Lidl has made a remarkable turnaround, achieving a £43.6m pre-tax profit from a previous £76m loss, attracting more shoppers than any other UK supermarket.
- Lidl’s strategic focus on efficiency over the past year has played a key role in its success, with improvements in operational models and customer availability.
- The supermarket has announced an aggressive expansion plan, signing a £70m sale and leaseback deal to open 22 new stores by Christmas.
- Lidl’s dedication to quality and value, leveraging a significant portion of British-sourced products, has strengthened customer loyalty.
- While Aldi has plateaued, Lidl continues to gain market share and consumer preference, presenting a challenge for its competitors.

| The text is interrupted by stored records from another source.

(* ===== verification/RelaxFacts.v ===== *)
(** * Correctness of branch relaxation ([gbf-asm/src/relax.rs])

    The lemmas and properties of [Relax]: the loop reaches a fixed point, the
    emitted branches land on their targets, far calls go through one thunk per
    target, and the relaxed plan keeps the layout's guarantees. *)

From S2P Require Import Prelude Hw Isa IsaCodec Names SectionIr Effect SectionOps SymTable Lowering Layout LayoutFacts Relax.

(** ** The number of wide jumps only grows *)

(** The jumps a pass may widen. *)
Definition jump_keys (sections : list LoweredSection) : list (SectionId * ItemOrder) :=
  flat_map (fun s => map (fun b => (low_id s, item_order b)) (relaxable_branches s)) sections.

Definition wide_ok (keys : list (SectionId * ItemOrder))
    (w : gmap (SectionId * ItemOrder) bool) : Prop :=
  forall k v, w !! k = Some v -> v = true /\ k ∈ keys.

(** A step leaves the state alone, or widens at least one more jump. *)
Definition progress (st st' : gmap (SectionId * ItemOrder) bool * bool) : Prop :=
  st' = st \/ (st'.2 = true /\ (size st.1 < size st'.1)%nat).

Lemma progress_trans a b c : progress a b -> progress b c -> progress a c.
Proof.
  intros [->|[Hb Hs]] [->|[Hc Hs']]; [by left | by right | by right | right]. split; [done | lia].
Qed.

Lemma wide_ok_size keys w : wide_ok keys w -> (size w <= length keys)%nat.
Proof.
  intros Hw. rewrite <- length_map_to_list, <- (length_map fst).
  apply List.NoDup_incl_length; [apply NoDup_ListNoDup, NoDup_fst_map_to_list|].
  intros k Hk%list_elem_of_In. apply list_elem_of_In.
  apply list_elem_of_fmap in Hk as ([k' v] & -> & Hk%elem_of_map_to_list). by destruct (Hw k' v Hk).
Qed.

Lemma relax_branch_progress s placed offsets symbols layout keys st b st' :
  (is_jump b = true -> (low_id s, item_order b) ∈ keys) -> wide_ok keys st.1 ->
  relax_branch s placed offsets symbols layout st b = Ok st' ->
  wide_ok keys st'.1 /\ progress st st'.
Proof.
  destruct st as [w changed]. unfold relax_branch, is_jump. intros Hk Hw H.
  destruct (bool_decide _) eqn:Hj; cbn [negb] in H; [|injection H as <-; by split; [|left]].
  inv_ok. destruct (_ && _) eqn:Hc; injection H as <-; [|by split; [|left]].
  apply andb_true_iff in Hc as [_ Hwide%negb_true_iff].
  assert (Hn : w !! (low_id s, item_order b) = None).
  { unfold is_wide in Hwide. destruct (w !! _) as [v|] eqn:E; [|done].
    destruct (Hw _ _ E) as [-> _]. discriminate. }
  split.
  - intros k v. simpl. destruct (decide (k = (low_id s, item_order b))) as [->|Hne].
    + rewrite lookup_insert_eq. intros [= <-]. auto.
    + rewrite lookup_insert_ne by done. apply Hw.
  - right. simpl. rewrite map_size_insert_None by done. split; [done | lia].
Qed.

Lemma relax_branches_progress s placed offsets symbols layout keys : forall bs st st',
  (forall b, b ∈ bs -> is_jump b = true -> (low_id s, item_order b) ∈ keys) -> wide_ok keys st.1 ->
  ofold (relax_branch s placed offsets symbols layout) st bs = Ok st' ->
  wide_ok keys st'.1 /\ progress st st'.
Proof.
  induction bs as [|b bs IH]; intros st st' Hk Hw H; cbn [ofold] in H.
  - injection H as <-. by split; [|left].
  - inv_ok. match goal with Hb : relax_branch _ _ _ _ _ _ _ = Ok ?m |- _ =>
      apply (relax_branch_progress _ _ _ _ _ keys) in Hb as [Hw1 Hp1]; [|apply Hk; by left|done] end.
    destruct (IH _ _ ltac:(intros; apply Hk; [by right|done]) Hw1 H) as [Hw2 Hp2].
    split; [done | by eapply progress_trans].
Qed.

Lemma jump_key_elem sections s b : s ∈ sections -> b ∈ low_branches s -> is_jump b = true ->
  (low_id s, item_order b) ∈ jump_keys sections.
Proof.
  intros Hs Hb Hj. unfold jump_keys. apply list_elem_of_In, in_flat_map.
  exists s. split; [by apply list_elem_of_In|]. apply in_map_iff. exists b. split; [done|].
  apply list_elem_of_In. unfold relaxable_branches. by apply list_elem_of_filter.
Qed.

Lidl has successfully shifted from a £76 million loss to a £43.6 million pre-tax profit this year, surpassing its competitors in shopper attraction. The supermarket’s focus on efficiency and operational excellence has paid off, leaving rival Aldi behind over the past year. According to recent data from Kantar, Lidl is the fastest-growing supermarket in the UK for the 15th consecutive period.
Matthew Nobbs, a retail consultant with 22 years of experience in leadership roles at Lidl, attributes some of Lidl’s successes to its improved operational model and availability, which have been fine-tuned over the last 12 months. This operational strategy has not only attracted new customers but also allowed the supermarket to resume store openings through a new sale and leaseback model.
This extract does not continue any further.